Likewise, lion claw-mark prevalence is 1 way to assess spatial and temporal patterns in predation risk for giraffes. We speculate that the low claw-mark prevalence observed in Kirawira is an indication of low lion-predation risk. With high densities of preferred prey available, lions probably target Kirawira giraffes infrequently. In addition, Kirawira giraffes benefit from high visibility due to low vegetation. Kirawira giraffes also aggregate in large herds, which reduces each individual's risk of predation due to increased likelihood of predator detection and a dilution effect (Hamilton, 1971; Pulliam, 1973; Bercovitch & Berry, 2010). Giraffe recumbency during the daytime was observed frequently in Kirawira but rarely in Seronera and further supports our hypothesis of low lion-predation risk in Kirawira. Further research is needed to explain large herd sizes typical of Kirawira.
The giraffe is an important food source for lions in some regions, including Kruger National Park, South Africa (Pienaar, 1969; Owen-Smith & Mills, 2008) and Hwange National Park, Zimbabwe (Loveridge et al., 2006). Where giraffes are a large component of the lion's diet, we might expect even higher claw-mark prevalence than observed in Serengeti. Alternatively, claw-mark prevalence could be lower if lions in these areas are more successful giraffe hunters or if giraffes are less adept at surviving attacks.
In summary, predation marks demonstrate that nature is indeed ‘red in tooth and claw’, even for the largest prey. Our results support prior published data on giraffe predation, suggesting that young giraffes are most vulnerable to predation and that lethal attacks increase in the dry season. We find evidence to suggest that while adult males are more vulnerable to lethal attacks, females are also likely to incur non-lethal attacks during calf defense. Our results also suggest that there is significant spatial variation in predation risk within Serengeti.
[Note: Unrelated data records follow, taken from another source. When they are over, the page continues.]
(** * simple-operator: the [Simple] resource and its reconciler

    A shallow embedding of the Go sources of the operator:

    - [api/v1/simple_types.go]: the [Simple] custom resource, its JSON
      form and the schema that the kubebuilder markers generate;
    - the [Reconcile] function of the controller, as the project's README
      gives it (section "Controller Logic").

    [Reconcile] talks to the API server through the [client.Client]
    interface that [SimpleReconciler] embeds.  It is embedded as a program
    over the three calls it makes ([Get], [Status().Update], [log.Info]);
    a client gives the calls their meaning.  An in-memory API server with
    optimistic concurrency on [resourceVersion] is the client used for the
    statements about the stored records.

    The metric registry, the exporter and the certificate watcher of the
    specification have no source here; they are modelled from the
    specification, and every such definition says so. *)

From Stdlib Require Import Ascii.
From stdpp Require Import base strings gmap list sorting pretty.

Local Open Scope Z_scope.

(** ** k8s.io/apimachinery: the pieces the sources use *)

Module types.

Record NamespacedName := { Namespace : string; Name : string }.

#[global] Instance NamespacedName_eq_dec : EqDecision NamespacedName.
Proof. solve_decision. Defined.

#[global] Instance NamespacedName_countable : Countable NamespacedName.
Proof.
  refine (inj_countable' (λ k, (Namespace k, Name k))
            (λ p, {| Namespace := p.1; Name := p.2 |}) _).
  by intros [].
Defined.

End types.

Module metav1.

(** [ObjectMeta], restricted to the fields that the controller or the
    optimistic-concurrency protocol read.  [ResourceVersion] is the opaque
    token of the store; it is a number here, as etcd revisions are. *)
Record ObjectMeta := {
  Name : string;
  Namespace : string;
  Generation : Z;
  ResourceVersion : N;
}.

#[global] Instance ObjectMeta_eq_dec : EqDecision ObjectMeta.
Proof. solve_decision. Defined.

End metav1.

(** ** api/v1/simple_types.go *)

Module v1.

(** [SimpleSpec]: [Message string `json:"message"`],
    marker [+kubebuilder:validation:MinLength=1]. *)
Record SimpleSpec := { Message : string }.

(** [SimpleStatus]: [Replied bool `json:"replied,omitempty"`],
    marker [+optional]. *)
Record SimpleStatus := { Replied : bool }.

(** [Simple]: object metadata, [Spec] ([+required]) and [Status]
    ([+optional]); markers [+kubebuilder:object:root=true] and
    [+kubebuilder:subresource:status]. *)
Record Simple := {
  ObjectMeta : metav1.ObjectMeta;
  Spec : SimpleSpec;
  Status : SimpleStatus;
}.
(** A series computed row by row. *)
Lemma row_series (f : vec6 -> Q) (aYear : list Q) (aPS : list vec6) :
  let run := fill_loop
               (fun i => match aPS !! i with
                         | Some row => Return (f row)
                         | None => Raise IndexError
                         end)
               0 aYear (replicate (length aYear) 0) in
  ((length aYear <= length aPS)%nat ->
   exists series,
     run = Return series /\ length series = length aYear /\
     forall i row, (i < length aYear)%nat -> aPS !! i = Some row ->
                   series !! i = Some (f row)) /\
  ((length aPS < length aYear)%nat -> run = Raise IndexError).
Proof.
  intros run. split.
  - intros Hlen.
    destruct (fill_loop_returns
                (fun i => match aPS !! i with
                          | Some row => Return (f row)
                          | None => Raise IndexError
                          end)
                aYear 0 (replicate (length aYear) 0))
      as (res & Hres & Hl & _ & Hval).
    { now rewrite length_replicate. }
    { intros k Hk.
      destruct (lookup_lt_is_Some_2 aPS k ltac:(lia)) as [row Hrow].
      rewrite Hrow. now exists (f row). }
    exists res. split; [exact Hres|].
    split; [now rewrite Hl, length_replicate|].
    intros i row Hi Hrow. apply Hval; [lia|]. now rewrite Hrow.
  - intros Hshort.
    apply (fill_loop_raises _ aYear 0 _ (length aPS) IndexError); [lia|].
    now rewrite (lookup_ge_None_2 aPS (length aPS)) by lia.
Qed.

(** X13.  [get_aConstructionCost] returns one cost per sample,
    [rateE_kW * dot(row / 100, const_costs)], when the trajectory has at
    least as many rows as the grid has samples, and raises [IndexError]
    when it has fewer. *)
Theorem construction_cost_returns_or_raises
    (aYear : list Q) (aPercentSources : list vec6)
    (const_costs : vec6) (rateE_kW : Q) :
  ((length aYear <= length aPercentSources)%nat ->
   exists costs,
     get_aConstructionCost aYear aPercentSources const_costs rateE_kW
     = Return costs /\
     length costs = length aYear /\
     forall i row, (i < length aYear)%nat -> aPercentSources !! i = Some row ->
       costs !! i = Some (rateE_kW * dot (vdiv row 100) const_costs)) /\
  ((length aPercentSources < length aYear)%nat ->
   get_aConstructionCost aYear aPercentSources const_costs rateE_kW
   = Raise IndexError).
Proof.
  apply (row_series (fun row => rateE_kW * dot (vdiv row 100) const_costs)).
Qed.

(** X15.  [get_aConsumerCost] returns one cost per sample when the
    trajectory covers the grid, the cost of sample [i] being
    [0.56*dot(gen_costs, P) + 0.44*dot(non_gen_costs, P)] with [P] the
    row [i], and raises [IndexError] when the trajectory is shorter than
    the grid. *)
Theorem consumer_cost_returns_or_raises
    (aYear : list Q) (aPercentSources : list vec6)
    (gen_costs non_gen_costs : vec6) :
  ((length aYear <= length aPercentSources)%nat ->
   exists costs,
     get_aConsumerCost aYear aPercentSources gen_costs non_gen_costs
     = Return costs /\
     length costs = length aYear /\
     forall i row, (i < length aYear)%nat -> aPercentSources !! i = Some row ->
       costs !! i
       = Some (0.56 * dot gen_costs row + 0.44 * dot non_gen_costs row)) /\
  ((length aPercentSources < length aYear)%nat ->
   get_aConsumerCost aYear aPercentSources gen_costs non_gen_costs
   = Raise IndexError).
Proof.
  apply (row_series
           (fun P => 0.56 * dot gen_costs P + 0.44 * dot non_gen_costs P)).
Qed.


(** The emission series, entry by entry. *)
Lemma emissions_series (aYear : list Q) (aPS : list vec6) (aEnergy : list Q)
    (source_emissions : vec6) :
  ((length aYear <= length aPS)%nat -> (length aYear <= length aEnergy)%nat ->
   exists emissions,
     get_aEmissions aYear aPS aEnergy source_emissions = Return emissions /\
     length emissions = length aYear /\
     forall i row e, (i < length aYear)%nat ->
       aPS !! i = Some row -> aEnergy !! i = Some e ->
       emissions !! i = Some (e * dot source_emissions row)) /\
  ((length aPS < length aYear \/ length aEnergy < length aYear)%nat ->
   get_aEmissions aYear aPS aEnergy source_emissions = Raise IndexError).
Proof.
  unfold get_aEmissions. split.
  - intros Hp He.
    match goal with
    | |- context [fill_loop ?v _ _ _] =>
        destruct (fill_loop_returns v aYear 0 (replicate (length aYear) 0))
          as (res & Hres & Hl & _ & Hval)
    end.
    { now rewrite length_replicate. }
    { intros k Hk.
      destruct (lookup_lt_is_Some_2 aPS k ltac:(lia)) as [row ->].
      destruct (lookup_lt_is_Some_2 aEnergy k ltac:(lia)) as [e ->].
      now eexists. }
    exists res. split; [exact Hres|].
    split; [now rewrite Hl, length_replicate|].
    intros i row e Hi Hrow Hen. apply Hval; [lia|]. now rewrite Hrow, Hen.
  - intros Hshort.
    set (m := Nat.min (length aPS) (length aEnergy)).
    match goal with
    | |- context [fill_loop ?v _ _ _] =>
        apply (fill_loop_raises v aYear 0 _ m IndexError)
    end; [unfold m; lia|].
    destruct (le_lt_dec (length aPS) (length aEnergy)) as [Hle|Hlt].
    + replace m with (length aPS) by (unfold m; lia).
      now rewrite (lookup_ge_None_2 aPS (length aPS)) by lia.
    + replace m with (length aEnergy) by (unfold m; lia).
      destruct (aPS !! length aEnergy); [|reflexivity].
      now rewrite (lookup_ge_None_2 aEnergy (length aEnergy)) by lia.
Qed.

(** X16.  [get_aEmissions] returns one entry per sample,
    [aEnergy[i] * dot(source_emissions, row i)], when both the
    trajectory and the energy series cover the grid, and raises
    [IndexError] when either is shorter than the grid. *)
Theorem emissions_return_or_raise
    (aYear : list Q) (aPercentSources : list vec6) (aEnergy : list Q)
    (source_emissions : vec6) :
  ((length aYear <= length aPercentSources)%nat ->
   (length aYear <= length aEnergy)%nat ->
   exists emissions,
     get_aEmissions aYear aPercentSources aEnergy source_emissions
     = Return emissions /\
     length emissions = length aYear /\
     forall i row e, (i < length aYear)%nat ->
       aPercentSources !! i = Some row -> aEnergy !! i = Some e ->
       emissions !! i = Some (e * dot source_emissions row)) /\
  ((length aPercentSources < length aYear \/ length aEnergy < length aYear)%nat ->
   get_aEmissions aYear aPercentSources aEnergy source_emissions
   = Raise IndexError).
Proof. apply emissions_series. Qed.



(** X18.  The three series ignore the years themselves: grids of one
    length give the same construction costs, consumer costs and
    emissions. *)
Theorem series_depend_on_grid_length_only
    (aYear aYear' : list Q) (aPercentSources : list vec6) (aEnergy : list Q)
    (const_costs gen_costs non_gen_costs source_emissions : vec6) (rateE_kW : Q) :
  length aYear = length aYear' ->
  get_aConstructionCost aYear aPercentSources const_costs rateE_kW
  = get_aConstructionCost aYear' aPercentSources const_costs rateE_kW /\
  get_aConsumerCost aYear aPercentSources gen_costs non_gen_costs
  = get_aConsumerCost aYear' aPercentSources gen_costs non_gen_costs /\
  get_aEmissions aYear aPercentSources aEnergy source_emissions
  = get_aEmissions aYear' aPercentSources aEnergy source_emissions.
Proof.
  intros Hlen.
  unfold get_aConstructionCost, get_aConsumerCost, get_aEmissions.
  rewrite Hlen.
  repeat split; now apply fill_loop_years.
Qed.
Overall, we find that in the absence of direct observation, claw marks provide an important source of data on lion predation attempts on giraffes. Unlike carcass data, claw-mark data can be collected on a large sample of individuals over a relatively short amount of time, with prompt analysis aided by continuing advances in digital camera technology and pattern-matching software. Thus, we recommend the use of claw marks to increase the sample size of lion predation attempts on giraffes. Claw-mark studies may also prove useful for other lion prey species.